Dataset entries
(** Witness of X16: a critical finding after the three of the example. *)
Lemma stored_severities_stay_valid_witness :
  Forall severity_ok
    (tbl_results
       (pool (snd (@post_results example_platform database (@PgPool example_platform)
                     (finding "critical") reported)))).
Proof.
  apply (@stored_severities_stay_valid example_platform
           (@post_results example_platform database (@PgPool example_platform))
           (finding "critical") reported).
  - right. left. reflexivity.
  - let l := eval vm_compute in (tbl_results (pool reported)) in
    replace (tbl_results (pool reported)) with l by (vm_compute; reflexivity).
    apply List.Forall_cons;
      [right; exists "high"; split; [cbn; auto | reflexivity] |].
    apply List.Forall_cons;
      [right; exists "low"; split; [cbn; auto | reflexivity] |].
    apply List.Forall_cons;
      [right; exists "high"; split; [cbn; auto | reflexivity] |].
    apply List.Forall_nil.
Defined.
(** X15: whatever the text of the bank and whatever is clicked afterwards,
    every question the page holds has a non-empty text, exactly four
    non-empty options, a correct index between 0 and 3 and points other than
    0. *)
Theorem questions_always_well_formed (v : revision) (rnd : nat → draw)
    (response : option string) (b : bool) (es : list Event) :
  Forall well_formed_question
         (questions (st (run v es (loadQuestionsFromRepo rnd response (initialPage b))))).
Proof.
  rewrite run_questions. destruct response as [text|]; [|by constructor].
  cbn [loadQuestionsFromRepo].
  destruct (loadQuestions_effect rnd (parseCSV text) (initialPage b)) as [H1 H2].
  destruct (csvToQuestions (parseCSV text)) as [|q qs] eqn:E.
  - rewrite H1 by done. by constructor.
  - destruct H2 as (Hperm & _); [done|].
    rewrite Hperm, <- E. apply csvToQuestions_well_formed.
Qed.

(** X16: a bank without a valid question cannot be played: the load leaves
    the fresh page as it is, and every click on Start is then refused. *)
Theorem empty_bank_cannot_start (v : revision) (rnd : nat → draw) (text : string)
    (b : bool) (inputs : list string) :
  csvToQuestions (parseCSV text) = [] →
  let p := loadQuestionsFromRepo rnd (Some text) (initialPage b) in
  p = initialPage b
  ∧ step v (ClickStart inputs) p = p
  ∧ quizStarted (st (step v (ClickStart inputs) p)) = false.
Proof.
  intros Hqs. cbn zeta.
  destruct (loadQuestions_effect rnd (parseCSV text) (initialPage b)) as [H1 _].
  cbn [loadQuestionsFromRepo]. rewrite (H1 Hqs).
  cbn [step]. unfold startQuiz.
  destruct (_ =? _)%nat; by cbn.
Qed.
==
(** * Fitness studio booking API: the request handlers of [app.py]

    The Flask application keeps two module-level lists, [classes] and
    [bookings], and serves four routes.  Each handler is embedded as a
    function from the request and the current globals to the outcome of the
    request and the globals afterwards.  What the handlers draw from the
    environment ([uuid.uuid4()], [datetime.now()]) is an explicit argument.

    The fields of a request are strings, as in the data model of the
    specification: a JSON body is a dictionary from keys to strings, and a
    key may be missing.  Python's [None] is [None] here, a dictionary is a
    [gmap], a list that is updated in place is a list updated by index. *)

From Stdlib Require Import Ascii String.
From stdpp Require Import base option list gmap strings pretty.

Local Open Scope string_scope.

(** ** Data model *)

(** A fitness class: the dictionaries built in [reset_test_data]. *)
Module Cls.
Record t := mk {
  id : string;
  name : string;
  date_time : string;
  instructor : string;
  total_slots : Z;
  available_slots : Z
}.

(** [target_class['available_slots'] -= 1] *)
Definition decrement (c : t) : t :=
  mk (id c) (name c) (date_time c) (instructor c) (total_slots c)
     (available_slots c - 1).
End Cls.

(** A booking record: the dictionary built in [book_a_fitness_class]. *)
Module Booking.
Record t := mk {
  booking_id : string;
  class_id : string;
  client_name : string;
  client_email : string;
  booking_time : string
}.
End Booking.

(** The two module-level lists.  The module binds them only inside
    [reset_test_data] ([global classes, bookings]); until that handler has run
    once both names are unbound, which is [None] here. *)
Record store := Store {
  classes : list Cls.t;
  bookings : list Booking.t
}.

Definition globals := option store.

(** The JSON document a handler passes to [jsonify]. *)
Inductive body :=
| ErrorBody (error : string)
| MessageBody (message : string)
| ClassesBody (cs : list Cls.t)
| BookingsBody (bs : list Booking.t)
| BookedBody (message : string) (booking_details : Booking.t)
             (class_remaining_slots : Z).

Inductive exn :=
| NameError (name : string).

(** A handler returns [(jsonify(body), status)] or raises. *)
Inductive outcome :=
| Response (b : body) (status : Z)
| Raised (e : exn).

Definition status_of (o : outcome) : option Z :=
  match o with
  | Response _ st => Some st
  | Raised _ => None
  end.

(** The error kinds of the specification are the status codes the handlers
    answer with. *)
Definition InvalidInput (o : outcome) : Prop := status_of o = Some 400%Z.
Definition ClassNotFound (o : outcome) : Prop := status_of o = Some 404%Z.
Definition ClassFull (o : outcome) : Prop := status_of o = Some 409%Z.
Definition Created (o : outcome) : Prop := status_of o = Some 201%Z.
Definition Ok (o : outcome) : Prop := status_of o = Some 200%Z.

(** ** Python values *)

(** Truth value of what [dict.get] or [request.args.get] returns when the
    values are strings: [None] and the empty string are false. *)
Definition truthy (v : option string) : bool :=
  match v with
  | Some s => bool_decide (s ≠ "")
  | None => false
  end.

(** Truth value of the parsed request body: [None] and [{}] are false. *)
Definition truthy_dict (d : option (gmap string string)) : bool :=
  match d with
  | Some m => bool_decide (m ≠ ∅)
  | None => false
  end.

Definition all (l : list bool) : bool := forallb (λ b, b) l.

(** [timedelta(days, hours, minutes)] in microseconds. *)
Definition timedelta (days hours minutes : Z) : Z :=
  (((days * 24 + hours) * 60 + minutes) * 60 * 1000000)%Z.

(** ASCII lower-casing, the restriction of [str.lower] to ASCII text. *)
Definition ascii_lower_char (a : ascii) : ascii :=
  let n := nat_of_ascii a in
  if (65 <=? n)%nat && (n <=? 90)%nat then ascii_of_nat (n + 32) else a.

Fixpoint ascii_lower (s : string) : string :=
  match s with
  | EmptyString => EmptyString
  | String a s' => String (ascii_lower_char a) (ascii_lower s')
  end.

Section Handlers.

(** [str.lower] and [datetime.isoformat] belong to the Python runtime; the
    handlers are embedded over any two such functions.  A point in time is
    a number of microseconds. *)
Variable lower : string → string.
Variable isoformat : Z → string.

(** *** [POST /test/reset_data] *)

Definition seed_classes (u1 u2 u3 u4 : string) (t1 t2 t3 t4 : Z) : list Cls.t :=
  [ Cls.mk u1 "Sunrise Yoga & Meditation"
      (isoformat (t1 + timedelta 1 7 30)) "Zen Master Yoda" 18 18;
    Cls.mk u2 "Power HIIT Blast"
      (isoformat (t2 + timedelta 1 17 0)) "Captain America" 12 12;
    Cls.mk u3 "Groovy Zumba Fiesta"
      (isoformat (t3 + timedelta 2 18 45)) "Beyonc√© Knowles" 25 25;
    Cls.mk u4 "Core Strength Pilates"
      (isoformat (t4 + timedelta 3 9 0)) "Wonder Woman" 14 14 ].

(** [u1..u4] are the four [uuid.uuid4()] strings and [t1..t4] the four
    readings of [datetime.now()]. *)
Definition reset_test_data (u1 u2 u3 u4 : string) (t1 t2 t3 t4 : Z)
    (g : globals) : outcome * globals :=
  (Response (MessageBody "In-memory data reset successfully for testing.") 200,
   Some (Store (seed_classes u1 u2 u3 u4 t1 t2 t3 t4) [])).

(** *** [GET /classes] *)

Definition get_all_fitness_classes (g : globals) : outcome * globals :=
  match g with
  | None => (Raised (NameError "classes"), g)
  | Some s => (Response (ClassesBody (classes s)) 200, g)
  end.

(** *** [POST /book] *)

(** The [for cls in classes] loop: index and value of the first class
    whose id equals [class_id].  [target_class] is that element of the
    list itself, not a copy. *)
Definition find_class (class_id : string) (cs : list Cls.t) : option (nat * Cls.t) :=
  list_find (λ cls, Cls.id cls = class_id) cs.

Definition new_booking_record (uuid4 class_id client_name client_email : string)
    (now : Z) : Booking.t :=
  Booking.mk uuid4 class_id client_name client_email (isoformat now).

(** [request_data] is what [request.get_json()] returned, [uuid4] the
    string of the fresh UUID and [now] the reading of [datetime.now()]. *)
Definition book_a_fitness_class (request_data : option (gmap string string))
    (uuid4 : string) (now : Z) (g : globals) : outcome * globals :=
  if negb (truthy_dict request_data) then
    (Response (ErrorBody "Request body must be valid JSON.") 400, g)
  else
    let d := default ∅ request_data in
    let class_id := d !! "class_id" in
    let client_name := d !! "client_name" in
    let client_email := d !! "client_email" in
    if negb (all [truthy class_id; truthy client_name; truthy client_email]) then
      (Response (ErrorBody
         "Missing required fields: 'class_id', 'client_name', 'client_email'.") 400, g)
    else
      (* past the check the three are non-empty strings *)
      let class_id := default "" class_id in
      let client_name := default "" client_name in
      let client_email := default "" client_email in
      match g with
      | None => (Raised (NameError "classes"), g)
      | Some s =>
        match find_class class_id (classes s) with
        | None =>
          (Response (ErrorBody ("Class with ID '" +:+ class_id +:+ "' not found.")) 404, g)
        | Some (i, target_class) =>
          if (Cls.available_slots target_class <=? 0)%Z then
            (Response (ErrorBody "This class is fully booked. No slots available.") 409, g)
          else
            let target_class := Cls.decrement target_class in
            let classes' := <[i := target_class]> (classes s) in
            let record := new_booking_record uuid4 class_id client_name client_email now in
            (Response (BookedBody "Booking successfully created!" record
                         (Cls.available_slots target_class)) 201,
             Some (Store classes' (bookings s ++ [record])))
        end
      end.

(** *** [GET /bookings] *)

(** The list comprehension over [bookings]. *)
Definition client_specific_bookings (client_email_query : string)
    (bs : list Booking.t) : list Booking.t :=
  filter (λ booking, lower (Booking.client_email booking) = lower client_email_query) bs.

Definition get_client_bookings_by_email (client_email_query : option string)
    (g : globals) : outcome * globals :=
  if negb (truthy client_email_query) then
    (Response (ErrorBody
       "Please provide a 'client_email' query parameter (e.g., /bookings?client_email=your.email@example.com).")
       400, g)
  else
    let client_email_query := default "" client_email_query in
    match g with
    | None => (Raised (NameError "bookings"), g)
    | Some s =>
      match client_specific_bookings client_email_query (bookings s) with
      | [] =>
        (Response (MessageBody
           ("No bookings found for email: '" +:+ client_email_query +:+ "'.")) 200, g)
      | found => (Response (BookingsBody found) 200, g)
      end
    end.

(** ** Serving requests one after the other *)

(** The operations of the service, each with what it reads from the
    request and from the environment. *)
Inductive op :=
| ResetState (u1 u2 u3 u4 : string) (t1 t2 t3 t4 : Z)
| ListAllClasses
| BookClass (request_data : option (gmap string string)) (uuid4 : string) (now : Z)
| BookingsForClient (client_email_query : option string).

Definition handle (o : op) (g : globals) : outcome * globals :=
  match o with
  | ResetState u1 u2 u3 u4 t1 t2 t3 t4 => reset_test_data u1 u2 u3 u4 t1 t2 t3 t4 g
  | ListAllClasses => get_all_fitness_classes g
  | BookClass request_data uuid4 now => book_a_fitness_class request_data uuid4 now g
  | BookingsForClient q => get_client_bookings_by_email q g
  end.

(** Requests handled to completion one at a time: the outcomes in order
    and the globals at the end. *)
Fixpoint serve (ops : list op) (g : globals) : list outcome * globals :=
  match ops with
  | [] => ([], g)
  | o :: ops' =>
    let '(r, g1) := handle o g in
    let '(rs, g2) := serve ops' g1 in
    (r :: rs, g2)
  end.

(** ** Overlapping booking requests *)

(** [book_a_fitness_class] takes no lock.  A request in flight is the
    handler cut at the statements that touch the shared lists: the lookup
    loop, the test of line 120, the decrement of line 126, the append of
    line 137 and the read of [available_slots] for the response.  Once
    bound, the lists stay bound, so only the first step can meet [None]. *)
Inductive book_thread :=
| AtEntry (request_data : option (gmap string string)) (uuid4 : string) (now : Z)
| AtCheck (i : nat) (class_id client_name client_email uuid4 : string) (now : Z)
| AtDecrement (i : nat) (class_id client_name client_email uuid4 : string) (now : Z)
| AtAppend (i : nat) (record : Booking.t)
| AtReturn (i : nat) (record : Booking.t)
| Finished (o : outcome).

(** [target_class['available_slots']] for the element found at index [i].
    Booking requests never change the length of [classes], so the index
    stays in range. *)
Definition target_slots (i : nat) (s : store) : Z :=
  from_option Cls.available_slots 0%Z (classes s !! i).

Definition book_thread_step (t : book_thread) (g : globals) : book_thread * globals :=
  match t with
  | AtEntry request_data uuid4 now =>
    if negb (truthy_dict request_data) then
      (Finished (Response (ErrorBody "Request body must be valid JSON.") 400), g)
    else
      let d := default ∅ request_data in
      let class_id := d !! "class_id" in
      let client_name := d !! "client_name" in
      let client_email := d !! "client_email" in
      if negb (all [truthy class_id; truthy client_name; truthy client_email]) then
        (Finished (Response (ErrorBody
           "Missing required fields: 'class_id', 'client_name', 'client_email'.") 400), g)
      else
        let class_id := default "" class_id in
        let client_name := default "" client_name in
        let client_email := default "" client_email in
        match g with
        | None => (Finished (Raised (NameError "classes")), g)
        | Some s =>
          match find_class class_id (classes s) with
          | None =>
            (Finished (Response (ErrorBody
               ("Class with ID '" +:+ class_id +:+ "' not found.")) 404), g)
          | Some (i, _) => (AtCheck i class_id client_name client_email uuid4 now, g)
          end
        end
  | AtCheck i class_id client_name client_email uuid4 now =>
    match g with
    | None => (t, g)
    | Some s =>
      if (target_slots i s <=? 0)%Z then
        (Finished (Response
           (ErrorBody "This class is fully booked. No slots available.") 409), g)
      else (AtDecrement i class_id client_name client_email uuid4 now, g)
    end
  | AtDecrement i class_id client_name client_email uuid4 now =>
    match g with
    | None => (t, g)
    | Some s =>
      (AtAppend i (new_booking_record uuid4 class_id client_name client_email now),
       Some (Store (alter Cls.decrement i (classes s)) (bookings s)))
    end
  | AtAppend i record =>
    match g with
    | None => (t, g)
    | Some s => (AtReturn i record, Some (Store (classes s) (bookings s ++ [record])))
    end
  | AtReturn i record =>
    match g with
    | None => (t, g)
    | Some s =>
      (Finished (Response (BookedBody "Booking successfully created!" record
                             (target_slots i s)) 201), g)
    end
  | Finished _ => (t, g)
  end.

PROBLEM TO SOLVE: Search the lines above for the string "index" and copy each line that has it.

ANSWER SPACE:
    non-empty options, a correct index between 0 and 3 and points other than
    [gmap], a list that is updated in place is a list updated by index. *)
(** The [for cls in classes] loop: index and value of the first class
(** [target_class['available_slots']] for the element found at index [i].
    Booking requests never change the length of [classes], so the index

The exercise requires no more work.